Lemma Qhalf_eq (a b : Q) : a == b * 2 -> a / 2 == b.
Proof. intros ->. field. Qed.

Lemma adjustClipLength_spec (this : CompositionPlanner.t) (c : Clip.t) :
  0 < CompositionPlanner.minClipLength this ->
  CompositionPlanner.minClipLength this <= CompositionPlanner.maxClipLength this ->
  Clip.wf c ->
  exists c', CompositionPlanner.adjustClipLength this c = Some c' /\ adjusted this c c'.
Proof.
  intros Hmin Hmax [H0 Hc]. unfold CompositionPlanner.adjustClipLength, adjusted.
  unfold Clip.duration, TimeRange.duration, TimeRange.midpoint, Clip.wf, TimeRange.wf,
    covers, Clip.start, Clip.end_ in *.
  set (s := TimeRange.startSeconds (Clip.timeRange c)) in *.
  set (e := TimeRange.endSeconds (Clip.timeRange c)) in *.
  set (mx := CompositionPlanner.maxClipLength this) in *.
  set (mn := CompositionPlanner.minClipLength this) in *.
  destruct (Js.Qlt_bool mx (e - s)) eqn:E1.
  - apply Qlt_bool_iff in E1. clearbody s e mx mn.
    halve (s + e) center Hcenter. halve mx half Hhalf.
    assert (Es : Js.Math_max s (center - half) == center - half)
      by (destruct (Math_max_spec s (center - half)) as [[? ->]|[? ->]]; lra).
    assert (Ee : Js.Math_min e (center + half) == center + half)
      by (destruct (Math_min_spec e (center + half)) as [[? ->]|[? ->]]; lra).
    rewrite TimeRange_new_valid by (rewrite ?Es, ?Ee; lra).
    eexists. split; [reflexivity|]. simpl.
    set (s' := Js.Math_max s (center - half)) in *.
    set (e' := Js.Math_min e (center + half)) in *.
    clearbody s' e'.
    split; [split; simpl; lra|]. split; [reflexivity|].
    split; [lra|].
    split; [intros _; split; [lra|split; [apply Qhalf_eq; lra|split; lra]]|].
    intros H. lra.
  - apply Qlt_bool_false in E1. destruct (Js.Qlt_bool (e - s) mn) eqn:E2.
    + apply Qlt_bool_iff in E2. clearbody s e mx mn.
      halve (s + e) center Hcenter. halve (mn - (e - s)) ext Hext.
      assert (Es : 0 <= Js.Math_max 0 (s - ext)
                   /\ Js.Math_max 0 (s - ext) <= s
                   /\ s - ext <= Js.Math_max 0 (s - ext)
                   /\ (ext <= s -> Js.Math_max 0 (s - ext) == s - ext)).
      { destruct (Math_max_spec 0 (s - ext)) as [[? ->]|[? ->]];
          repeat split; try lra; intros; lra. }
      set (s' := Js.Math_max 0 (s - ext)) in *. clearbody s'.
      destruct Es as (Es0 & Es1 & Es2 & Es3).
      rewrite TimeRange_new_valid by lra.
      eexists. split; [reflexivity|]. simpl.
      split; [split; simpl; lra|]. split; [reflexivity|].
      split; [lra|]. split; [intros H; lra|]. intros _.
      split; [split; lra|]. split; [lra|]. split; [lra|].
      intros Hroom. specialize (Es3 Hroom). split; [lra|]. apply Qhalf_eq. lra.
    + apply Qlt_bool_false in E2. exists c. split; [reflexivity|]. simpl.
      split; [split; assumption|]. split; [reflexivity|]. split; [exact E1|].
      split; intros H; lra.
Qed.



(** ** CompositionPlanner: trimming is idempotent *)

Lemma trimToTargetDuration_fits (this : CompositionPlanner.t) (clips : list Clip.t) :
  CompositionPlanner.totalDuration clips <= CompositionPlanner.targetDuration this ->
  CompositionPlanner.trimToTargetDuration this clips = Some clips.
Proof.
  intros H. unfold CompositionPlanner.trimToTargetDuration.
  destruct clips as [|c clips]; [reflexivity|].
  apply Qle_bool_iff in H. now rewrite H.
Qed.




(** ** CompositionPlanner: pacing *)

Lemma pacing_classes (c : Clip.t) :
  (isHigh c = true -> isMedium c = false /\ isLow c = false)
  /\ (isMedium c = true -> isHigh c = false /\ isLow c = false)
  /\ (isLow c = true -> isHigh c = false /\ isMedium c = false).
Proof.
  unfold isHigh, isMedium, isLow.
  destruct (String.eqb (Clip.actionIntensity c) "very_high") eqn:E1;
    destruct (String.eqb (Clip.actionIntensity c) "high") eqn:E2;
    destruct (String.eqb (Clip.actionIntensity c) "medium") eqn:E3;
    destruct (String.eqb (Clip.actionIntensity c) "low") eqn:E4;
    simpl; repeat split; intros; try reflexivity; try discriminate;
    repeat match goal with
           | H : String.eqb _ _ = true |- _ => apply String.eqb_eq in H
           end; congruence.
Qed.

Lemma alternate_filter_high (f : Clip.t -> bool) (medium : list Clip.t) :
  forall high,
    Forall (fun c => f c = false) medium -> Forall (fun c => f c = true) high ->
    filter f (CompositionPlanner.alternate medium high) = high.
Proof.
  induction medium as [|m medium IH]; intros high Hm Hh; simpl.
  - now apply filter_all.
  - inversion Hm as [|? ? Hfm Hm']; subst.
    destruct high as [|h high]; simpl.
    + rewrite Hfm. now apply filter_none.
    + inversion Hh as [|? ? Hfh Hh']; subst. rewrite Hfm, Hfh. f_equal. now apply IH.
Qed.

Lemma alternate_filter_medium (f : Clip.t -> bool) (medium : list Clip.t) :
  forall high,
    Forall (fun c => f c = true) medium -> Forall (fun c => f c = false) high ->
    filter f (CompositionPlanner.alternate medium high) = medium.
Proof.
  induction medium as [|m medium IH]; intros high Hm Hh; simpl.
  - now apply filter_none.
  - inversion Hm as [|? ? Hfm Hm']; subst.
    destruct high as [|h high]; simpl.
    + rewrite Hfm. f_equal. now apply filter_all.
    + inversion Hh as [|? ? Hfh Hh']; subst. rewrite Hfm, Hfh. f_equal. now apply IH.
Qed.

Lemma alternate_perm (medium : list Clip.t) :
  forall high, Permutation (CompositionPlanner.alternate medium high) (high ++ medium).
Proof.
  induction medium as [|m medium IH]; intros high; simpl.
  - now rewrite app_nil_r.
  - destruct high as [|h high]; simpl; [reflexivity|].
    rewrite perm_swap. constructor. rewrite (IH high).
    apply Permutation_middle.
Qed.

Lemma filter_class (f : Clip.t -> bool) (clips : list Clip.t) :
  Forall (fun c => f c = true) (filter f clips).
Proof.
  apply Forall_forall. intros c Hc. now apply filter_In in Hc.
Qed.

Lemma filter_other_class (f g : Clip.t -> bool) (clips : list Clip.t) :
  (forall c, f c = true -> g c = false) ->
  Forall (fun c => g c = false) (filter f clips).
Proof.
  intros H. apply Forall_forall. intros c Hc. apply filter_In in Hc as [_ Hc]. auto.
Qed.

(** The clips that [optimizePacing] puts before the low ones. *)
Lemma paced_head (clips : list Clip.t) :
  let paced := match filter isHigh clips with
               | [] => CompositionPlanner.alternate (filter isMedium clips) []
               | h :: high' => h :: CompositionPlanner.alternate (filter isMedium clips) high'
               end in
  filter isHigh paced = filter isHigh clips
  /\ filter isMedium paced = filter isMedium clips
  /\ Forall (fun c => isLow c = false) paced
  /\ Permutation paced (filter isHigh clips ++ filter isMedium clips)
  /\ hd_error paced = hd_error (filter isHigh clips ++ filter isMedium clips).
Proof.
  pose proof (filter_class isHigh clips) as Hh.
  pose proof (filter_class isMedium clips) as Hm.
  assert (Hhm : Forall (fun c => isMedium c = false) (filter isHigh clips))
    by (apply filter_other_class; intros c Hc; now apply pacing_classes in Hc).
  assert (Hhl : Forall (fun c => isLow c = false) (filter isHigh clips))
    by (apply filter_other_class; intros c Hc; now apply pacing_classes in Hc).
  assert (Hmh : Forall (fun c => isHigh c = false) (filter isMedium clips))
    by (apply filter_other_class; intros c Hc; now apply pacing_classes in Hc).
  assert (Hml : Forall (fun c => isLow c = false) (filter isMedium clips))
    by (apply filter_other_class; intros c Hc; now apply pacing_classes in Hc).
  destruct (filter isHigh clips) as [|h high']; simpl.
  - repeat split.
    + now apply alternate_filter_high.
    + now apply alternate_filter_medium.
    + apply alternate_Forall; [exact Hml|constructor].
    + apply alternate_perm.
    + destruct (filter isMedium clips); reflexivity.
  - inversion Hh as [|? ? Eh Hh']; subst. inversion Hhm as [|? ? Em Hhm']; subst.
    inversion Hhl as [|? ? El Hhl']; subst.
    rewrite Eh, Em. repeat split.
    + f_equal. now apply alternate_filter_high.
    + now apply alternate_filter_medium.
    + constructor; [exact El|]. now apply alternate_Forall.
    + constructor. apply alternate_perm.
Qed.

+++

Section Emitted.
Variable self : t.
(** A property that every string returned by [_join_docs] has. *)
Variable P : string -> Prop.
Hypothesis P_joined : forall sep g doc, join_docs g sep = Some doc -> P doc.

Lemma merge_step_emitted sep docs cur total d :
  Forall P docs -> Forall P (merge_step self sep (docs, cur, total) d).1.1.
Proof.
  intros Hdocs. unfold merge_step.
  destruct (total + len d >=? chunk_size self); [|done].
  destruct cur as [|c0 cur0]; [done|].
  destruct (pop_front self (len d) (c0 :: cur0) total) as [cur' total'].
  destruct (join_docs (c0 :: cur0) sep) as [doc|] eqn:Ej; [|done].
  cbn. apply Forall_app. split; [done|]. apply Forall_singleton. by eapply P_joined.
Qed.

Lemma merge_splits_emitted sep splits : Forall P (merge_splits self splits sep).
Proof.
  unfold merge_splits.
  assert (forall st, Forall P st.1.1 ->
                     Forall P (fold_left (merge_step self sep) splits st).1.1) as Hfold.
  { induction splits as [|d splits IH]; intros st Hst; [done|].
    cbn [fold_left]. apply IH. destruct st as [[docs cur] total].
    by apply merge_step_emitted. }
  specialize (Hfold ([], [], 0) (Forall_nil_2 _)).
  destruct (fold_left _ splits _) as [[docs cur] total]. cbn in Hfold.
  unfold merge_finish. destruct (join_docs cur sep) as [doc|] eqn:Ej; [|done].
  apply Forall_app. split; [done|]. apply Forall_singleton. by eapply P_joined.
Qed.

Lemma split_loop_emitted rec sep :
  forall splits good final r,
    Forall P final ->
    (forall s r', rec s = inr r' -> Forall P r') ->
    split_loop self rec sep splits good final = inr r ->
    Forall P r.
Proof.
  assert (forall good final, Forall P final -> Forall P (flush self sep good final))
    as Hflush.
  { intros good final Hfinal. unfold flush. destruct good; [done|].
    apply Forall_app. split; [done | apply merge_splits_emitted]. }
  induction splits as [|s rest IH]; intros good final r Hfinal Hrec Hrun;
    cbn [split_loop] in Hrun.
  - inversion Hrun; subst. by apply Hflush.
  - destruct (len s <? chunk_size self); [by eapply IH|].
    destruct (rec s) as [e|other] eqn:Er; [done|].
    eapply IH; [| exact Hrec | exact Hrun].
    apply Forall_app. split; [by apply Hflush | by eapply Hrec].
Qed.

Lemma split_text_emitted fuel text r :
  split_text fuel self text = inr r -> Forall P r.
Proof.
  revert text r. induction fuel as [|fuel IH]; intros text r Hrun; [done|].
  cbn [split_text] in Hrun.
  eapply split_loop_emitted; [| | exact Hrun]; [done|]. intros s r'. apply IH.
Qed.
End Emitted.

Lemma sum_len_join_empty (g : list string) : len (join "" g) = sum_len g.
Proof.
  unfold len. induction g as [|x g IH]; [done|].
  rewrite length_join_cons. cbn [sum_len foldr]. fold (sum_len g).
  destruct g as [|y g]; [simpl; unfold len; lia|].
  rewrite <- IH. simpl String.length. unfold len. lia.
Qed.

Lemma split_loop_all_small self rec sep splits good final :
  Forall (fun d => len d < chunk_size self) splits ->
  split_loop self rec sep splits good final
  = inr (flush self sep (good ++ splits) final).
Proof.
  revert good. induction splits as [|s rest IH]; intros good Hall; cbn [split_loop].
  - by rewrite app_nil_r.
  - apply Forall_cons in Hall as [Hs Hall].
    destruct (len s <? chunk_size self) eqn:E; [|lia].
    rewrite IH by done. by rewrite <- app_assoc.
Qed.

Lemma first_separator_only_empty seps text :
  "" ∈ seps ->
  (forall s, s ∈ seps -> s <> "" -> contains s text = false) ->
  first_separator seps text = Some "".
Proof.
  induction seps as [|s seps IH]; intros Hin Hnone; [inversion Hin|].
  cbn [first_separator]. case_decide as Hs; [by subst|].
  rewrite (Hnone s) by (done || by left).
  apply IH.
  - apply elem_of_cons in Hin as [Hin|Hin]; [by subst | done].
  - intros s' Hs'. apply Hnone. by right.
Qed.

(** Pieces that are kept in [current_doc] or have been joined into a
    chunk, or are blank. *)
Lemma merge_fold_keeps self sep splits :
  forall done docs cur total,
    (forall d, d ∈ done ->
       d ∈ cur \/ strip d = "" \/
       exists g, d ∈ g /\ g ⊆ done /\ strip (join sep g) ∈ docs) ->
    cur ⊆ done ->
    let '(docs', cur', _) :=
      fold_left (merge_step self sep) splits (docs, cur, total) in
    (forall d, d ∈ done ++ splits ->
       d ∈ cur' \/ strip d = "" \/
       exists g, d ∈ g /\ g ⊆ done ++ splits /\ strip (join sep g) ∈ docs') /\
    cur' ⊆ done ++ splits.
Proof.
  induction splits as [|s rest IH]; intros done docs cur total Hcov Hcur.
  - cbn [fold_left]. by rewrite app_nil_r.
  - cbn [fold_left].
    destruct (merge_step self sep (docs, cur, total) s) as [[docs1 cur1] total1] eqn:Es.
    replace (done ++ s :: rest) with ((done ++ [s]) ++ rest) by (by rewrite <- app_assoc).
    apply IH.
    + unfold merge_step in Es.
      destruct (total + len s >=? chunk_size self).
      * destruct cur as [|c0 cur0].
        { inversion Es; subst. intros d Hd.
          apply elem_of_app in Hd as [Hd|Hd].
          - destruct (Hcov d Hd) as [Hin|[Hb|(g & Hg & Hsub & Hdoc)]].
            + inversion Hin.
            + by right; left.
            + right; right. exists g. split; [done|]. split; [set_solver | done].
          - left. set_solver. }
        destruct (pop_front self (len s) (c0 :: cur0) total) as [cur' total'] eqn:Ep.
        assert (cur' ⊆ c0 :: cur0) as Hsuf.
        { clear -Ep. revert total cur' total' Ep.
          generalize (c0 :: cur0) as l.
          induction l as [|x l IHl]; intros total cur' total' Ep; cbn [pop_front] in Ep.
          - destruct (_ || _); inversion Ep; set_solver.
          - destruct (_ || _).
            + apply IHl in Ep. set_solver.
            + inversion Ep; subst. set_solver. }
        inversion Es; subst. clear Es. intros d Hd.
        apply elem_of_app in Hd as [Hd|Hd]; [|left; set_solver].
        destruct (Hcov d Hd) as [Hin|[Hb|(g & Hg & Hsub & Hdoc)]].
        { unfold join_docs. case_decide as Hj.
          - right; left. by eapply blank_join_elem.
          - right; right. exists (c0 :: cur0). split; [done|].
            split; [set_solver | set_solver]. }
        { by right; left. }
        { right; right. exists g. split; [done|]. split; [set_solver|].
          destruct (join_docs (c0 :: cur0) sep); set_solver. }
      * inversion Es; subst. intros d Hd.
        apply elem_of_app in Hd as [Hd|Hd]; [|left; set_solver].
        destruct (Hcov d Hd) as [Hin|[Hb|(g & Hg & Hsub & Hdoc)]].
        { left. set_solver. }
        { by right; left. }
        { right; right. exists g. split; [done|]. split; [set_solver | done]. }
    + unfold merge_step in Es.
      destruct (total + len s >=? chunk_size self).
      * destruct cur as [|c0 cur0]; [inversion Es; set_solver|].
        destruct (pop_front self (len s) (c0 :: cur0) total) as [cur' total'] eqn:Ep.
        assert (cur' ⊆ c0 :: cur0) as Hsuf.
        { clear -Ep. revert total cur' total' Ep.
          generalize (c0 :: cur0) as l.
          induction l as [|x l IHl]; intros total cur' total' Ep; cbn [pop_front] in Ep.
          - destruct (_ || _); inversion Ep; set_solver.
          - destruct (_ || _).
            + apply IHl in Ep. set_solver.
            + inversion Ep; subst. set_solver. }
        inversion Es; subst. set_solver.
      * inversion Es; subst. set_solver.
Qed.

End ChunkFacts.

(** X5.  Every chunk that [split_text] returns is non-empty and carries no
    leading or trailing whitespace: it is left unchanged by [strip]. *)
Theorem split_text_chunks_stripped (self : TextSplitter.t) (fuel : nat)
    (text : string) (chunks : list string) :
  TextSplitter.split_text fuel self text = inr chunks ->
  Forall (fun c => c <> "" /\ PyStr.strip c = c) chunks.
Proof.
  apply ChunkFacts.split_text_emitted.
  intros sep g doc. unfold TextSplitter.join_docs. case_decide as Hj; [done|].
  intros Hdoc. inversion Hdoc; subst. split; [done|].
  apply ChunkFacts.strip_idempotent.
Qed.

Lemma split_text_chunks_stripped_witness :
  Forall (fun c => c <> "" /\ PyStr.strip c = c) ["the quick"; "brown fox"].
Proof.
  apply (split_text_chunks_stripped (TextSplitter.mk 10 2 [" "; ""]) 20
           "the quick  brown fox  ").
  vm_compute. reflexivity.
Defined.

+++

Task goal »
The response should be the listing above, limited to the lines between the one holding "Lemma Qhalf_eq (a" and the one holding "repeat split; try", inclusive, reproduced exactly.

Output for this exercise »
Lemma Qhalf_eq (a b : Q) : a == b * 2 -> a / 2 == b.
Proof. intros ->. field. Qed.

Lemma adjustClipLength_spec (this : CompositionPlanner.t) (c : Clip.t) :
  0 < CompositionPlanner.minClipLength this ->
  CompositionPlanner.minClipLength this <= CompositionPlanner.maxClipLength this ->
  Clip.wf c ->
  exists c', CompositionPlanner.adjustClipLength this c = Some c' /\ adjusted this c c'.
Proof.
  intros Hmin Hmax [H0 Hc]. unfold CompositionPlanner.adjustClipLength, adjusted.
  unfold Clip.duration, TimeRange.duration, TimeRange.midpoint, Clip.wf, TimeRange.wf,
    covers, Clip.start, Clip.end_ in *.
  set (s := TimeRange.startSeconds (Clip.timeRange c)) in *.
  set (e := TimeRange.endSeconds (Clip.timeRange c)) in *.
  set (mx := CompositionPlanner.maxClipLength this) in *.
  set (mn := CompositionPlanner.minClipLength this) in *.
  destruct (Js.Qlt_bool mx (e - s)) eqn:E1.
  - apply Qlt_bool_iff in E1. clearbody s e mx mn.
    halve (s + e) center Hcenter. halve mx half Hhalf.
    assert (Es : Js.Math_max s (center - half) == center - half)
      by (destruct (Math_max_spec s (center - half)) as [[? ->]|[? ->]]; lra).
    assert (Ee : Js.Math_min e (center + half) == center + half)
      by (destruct (Math_min_spec e (center + half)) as [[? ->]|[? ->]]; lra).
    rewrite TimeRange_new_valid by (rewrite ?Es, ?Ee; lra).
    eexists. split; [reflexivity|]. simpl.
    set (s' := Js.Math_max s (center - half)) in *.
    set (e' := Js.Math_min e (center + half)) in *.
    clearbody s' e'.
    split; [split; simpl; lra|]. split; [reflexivity|].
    split; [lra|].
    split; [intros _; split; [lra|split; [apply Qhalf_eq; lra|split; lra]]|].
    intros H. lra.
  - apply Qlt_bool_false in E1. destruct (Js.Qlt_bool (e - s) mn) eqn:E2.
    + apply Qlt_bool_iff in E2. clearbody s e mx mn.
      halve (s + e) center Hcenter. halve (mn - (e - s)) ext Hext.
      assert (Es : 0 <= Js.Math_max 0 (s - ext)
                   /\ Js.Math_max 0 (s - ext) <= s
                   /\ s - ext <= Js.Math_max 0 (s - ext)
                   /\ (ext <= s -> Js.Math_max 0 (s - ext) == s - ext)).
      { destruct (Math_max_spec 0 (s - ext)) as [[? ->]|[? ->]];
          repeat split; try lra; intros; lra. }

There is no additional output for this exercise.